By Steven E. Brier
Although the business-to-consumer market made a huge splash - think of all those Super Bowl ads - it has been taking a backseat to the less sexy, more lucrative business-to-business market.
But, as the industry evolves, the changes wrought by B2C will expand and continue to rattle the retailing landscape. The spread of wireless devices, broadband and persistent connections will transform the Internet's uses in the consumer arena. And although the changes are coming more slowly than expected, they are coming.

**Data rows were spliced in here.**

(** The records are entered and exited by iterations in one ascending
    chain, which the held position continues. *)
Lemma trace_chain (df : list SignalBar) (qty : Z) (tzname : string) (k : nat) :
  (k <= length df - 1)%nat ->
  exists idxs : list (nat * nat),
    Forall2 (filled_on df qty tzname) idxs (orders (trace df qty tzname k)) /\
    (forall a b ija ijb, (a < b)%nat ->
       idxs !! a = Some ija -> idxs !! b = Some ijb ->
       (snd ija < fst ijb)%nat) /\
    (forall a ija, idxs !! a = Some ija -> (snd ija < k)%nat) /\
    (forall e, open_entry (trace df qty tzname k) = Some e ->
       exists io ni,
         (io < k)%nat /\ df !! (io + 1)%nat = Some ni /\
         e = entry_on ni qty tzname /\
         forall a ija, idxs !! a = Some ija -> (snd ija < io)%nat).
Proof.
  induction k as [|k IH]; intros Hk.
  - exists []. simpl. split; [constructor|]. repeat split; intros; done.
  - destruct IH as (idxs & HF & Hpair & Hbound & Hopen); [lia|].
    destruct (trace_S df qty tzname k) as (row & next_row & Hrow & Hnext & HS);
      [lia|].
    rewrite HS.
    destruct (step_cases (default 0 (prev_signal df k)) row next_row qty
                tzname (trace df qty tzname k))
      as [(_ & _ & Hnone & Hst)|[(_ & _ & e & He & Hst)|(Hst & _)]];
      rewrite Hst.
    + exists idxs. simpl. split; [done|]. split; [done|]. split.
      * intros a ija Ha. specialize (Hbound a ija Ha). lia.
      * intros e' [= <-]. exists k, next_row. split; [lia|].
        split; [done|]. split; [done|]. done.
    + destruct (Hopen e He) as (io & ni & Hio & Hni & -> & Hlast).
      exists (idxs ++ [(io, k)]). simpl. split.
      { apply Forall2_app; [done|]. constructor; [|constructor].
        split; [simpl; lia|]. exists ni, next_row. done. }
      split.
      { intros a b ija ijb Hab Ha Hb.
        apply lookup_snoc_Some in Hb as [[Hblt Hb]|[-> <-]].
        - apply lookup_snoc_Some in Ha as [[_ Ha]|[-> _]]; [|lia].
          exact (Hpair a b ija ijb Hab Ha Hb).
        - apply lookup_snoc_Some in Ha as [[_ Ha]|[-> _]]; [|lia].
          simpl. exact (Hlast a ija Ha). }
      split.
      { intros a ija Ha.
        apply lookup_snoc_Some in Ha as [[_ Ha]|[_ <-]]; [|simpl; lia].
        specialize (Hbound a ija Ha). lia. }
      intros e' He'. done.
    + exists idxs. split; [done|]. split; [done|]. split.
      * intros a ija Ha. specialize (Hbound a ija Ha). lia.
      * intros e He. destruct (Hopen e He) as (io & ni & Hio & Hrest).
        exists io, ni. split; [lia|done].
Qed.
(** A step of the rounding keeps the value above a number of the
    format that was below it. *)
Lemma step_lb (m : positive) (m' e e' : Z) (mc : positive) (ec t : Z) :
  e' = Z.max e (fexp (Zpos (digits2_pos m) + e)) ->
  Zpos m - 2 ^ (e' - e) < m' * 2 ^ (e' - e) ->
  bounded prec emax mc ec = true ->
  t <= e -> t <= emin ->
  Zpos mc * 2 ^ (ec - t) <= Zpos m * 2 ^ (e - t) ->
  Zpos mc * 2 ^ (ec - t) <= m' * 2 ^ (e' - t).
Proof.
  intros He' Hm' Hb Ht Htm Hle.
  destruct (bounded_exponent prec emax mc ec Hb) as (Eec & Dc & _).
  assert (E2 : 2 ^ (e' - t) = 2 ^ (e' - e) * 2 ^ (e - t)).
  { rewrite <- pow2_split by lia. f_equal. lia. }
  pose proof (pow2_pos (e - t) ltac:(lia)) as Pet.
  pose proof (pow2_pos (e' - e) ltac:(lia)) as Pn.
  destruct (Z.le_gt_cases e' ec) as [Hec | Hec].
  - set (K := Zpos mc * 2 ^ (ec - e')).
    assert (EK : Zpos mc * 2 ^ (ec - t) = K * 2 ^ (e' - t)).
    { unfold K. rewrite <- Z.mul_assoc, <- pow2_split by lia. do 2 f_equal. lia. }
    rewrite EK in *.
    assert (HmK : K * 2 ^ (e' - e) <= Zpos m).
    { apply (mul_pow2_le_cancel _ _ (e - t)); [lia|]. rewrite E2 in Hle. lia. }
    assert (Hlt : K < m' + 1).
    { apply (mul_pow2_lt_cancel _ _ (e' - e)); [lia|]. lia. }
    pose proof (pow2_pos (e' - t) ltac:(lia)). nia.
  - destruct (Z.eq_dec e' e) as [Hee | Hne].
    + rewrite Hee in *. rewrite Z.sub_diag in Hm'. change (2 ^ 0) with 1 in Hm'.
      assert (Zpos m <= m') by lia. nia.
    + pose proof (digits2_pos_bounds m) as [Lm _].
      set (d := Zpos (digits2_pos m)) in *.
      assert (Hn : e' - e = d - prec) by (unfold SpecFloat.fexp in He'; lia).
      assert (Hd : d - 1 = (prec - 1) + (e' - e)) by lia.
      rewrite Hd, pow2_split in Lm by lia.
      assert (Hm2 : 2 ^ (prec - 1) - 1 < m').
      { apply (mul_pow2_lt_cancel _ _ (e' - e)); [lia|]. lia. }
      pose proof (digits2_pos_bounds mc) as [_ Uc].
      assert (Hc2 : Zpos mc < 2 ^ prec).
      { eapply Z.lt_le_trans; [exact Uc|]. apply Z.pow_le_mono_r; lia. }
      assert (Hp : 2 ^ prec = 2 ^ (prec - 1) * 2).
      { replace prec with (Z.succ (prec - 1)) at 1 by lia. rewrite Z.pow_succ_r by lia. lia. }
      assert (Hq : 2 * 2 ^ (ec - t) <= 2 ^ (e' - t)).
      { replace (e' - t) with (Z.succ (ec - t) + (e' - ec - 1)) by lia.
        rewrite pow2_split, Z.pow_succ_r by lia.
        pose proof (pow2_pos (e' - ec - 1) ltac:(lia)).
        pose proof (pow2_pos (ec - t) ltac:(lia)). nia. }
      pose proof (pow2_pos (ec - t) ltac:(lia)).
      pose proof (pow2_pos (prec - 1) ltac:(lia)).
      nia.
Qed.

"Barnes & Noble's Web site originally tried to reinforce the community its stores had, and drive traffic. But Amazon came along. They knew that the Web was the store," says Dan Roam, vice president of creative strategy at Circle.com. Although Amazon.com has had its share of woes recently - those pesky profit problems and the like - the company has forced traditional bookstores to revamp their online operations to be more than brochureware, offering a complete lineup of books and related information, compelling prices and fast shipping.
That same change has hit most of the retailing industry. Clothing, sports gear, gardening supplies and even bigger-ticket items such as automobiles, long thought to require a hands-on approach to sell, are available online. Though only 1 percent of all North American retail sales were made online in 1999, according to GartnerGroup reports, that 1 percent was worth $16.8 billion. The mere 5 percent share Gartner forecasts by 2004 is real money and attracting a lot of attention. Traditional brick-and-mortar businesses are scrambling to protect their franchises by establishing their own operations before too many Internet-only retailers move in and stake a beachhead.
But the change is slow. As they move to click-and-mortar stores, traditional retailers are forced to revamp their computer systems to link existing inventory control systems with Web servers and then with ordering, billing and shipping systems.
These billing, payment and customer service functions are already slowly migrating to the Web and will pick up speed.
Through a handheld device, one will be able to access personal information and data at warp speed and with much greater ease. Bank and credit-card balances, investment portfolio status reports, health records and anything else one wishes to add will be just a click or two away.
And that handheld device will be the entryway for much more. Interested in reading Harry Potter No. 9? B&N just saw your cell phone ID go past a B&N kiosk and offered an extra $10 off on instant delivery to your personal digital assistant. Or the local restaurant sent you a note that free California rolls are available with every takeout order between 6 and 7 p.m.
Sustaining the flow
E-commerce will continue to undergo a shaking out, probably through 2003. Of those that do fail, most will follow the traditional business experience of having decent business models and sales levels, but not sustaining sufficient cash flows for ongoing operations.
Advertising revenue at the successful e-commerce sites will evolve into icing on the cake as primary solid profits come from sales. It will no longer be necessary to give away the store to build a brand, as e-commerce selling prices fall more closely in line with brick-and-mortar prices, and even a tad lower due to increased efficiencies.
States will step up their efforts to collect sales taxes as e-commerce sales grow. The majority of e-commerce customers will not be strongly affected by slight price increases - and maybe sales taxes - as they continue to buy online with convenience, not price, as the primary motivator.
The greatest success will come to those e-merchants that, over the next five years, develop a balanced click-and-brick marketing strategy. Such a strategy will allow the merchant to provide multiple outlets - and multiple opportunities to capture the sale - in the consumer's portfolio of shopping venues.
The most immediate and noticeable change is likely to occur in grocery shopping. Based on efficiencies and quality of service, the local market will continue to provide fresh produce, meats, fish, deli and dairy items. With smart refrigerators coming online and home scanners entering the marketplace, the bulk center-of-the-store items, also known as pantry replenishment items, will increasingly be bought online and delivered to the home. By 2005, as much as 10 percent of those items will be on automatic pantry replenishment orders offered by online grocers - if you use 4 pounds of coffee per month, order it once and get 4 pounds delivered once per month or 1 pound every week. Brick-and-mortar partnerships will allow consumers to pick up these prepaid and prepackaged orders at the local market or have them delivered.
So, while we will still have to dust and wash dishes and clothes, we'll be able to find local maid service on the Internet or at least get our cleaning supplies and detergents automatically replenished and delivered as needed.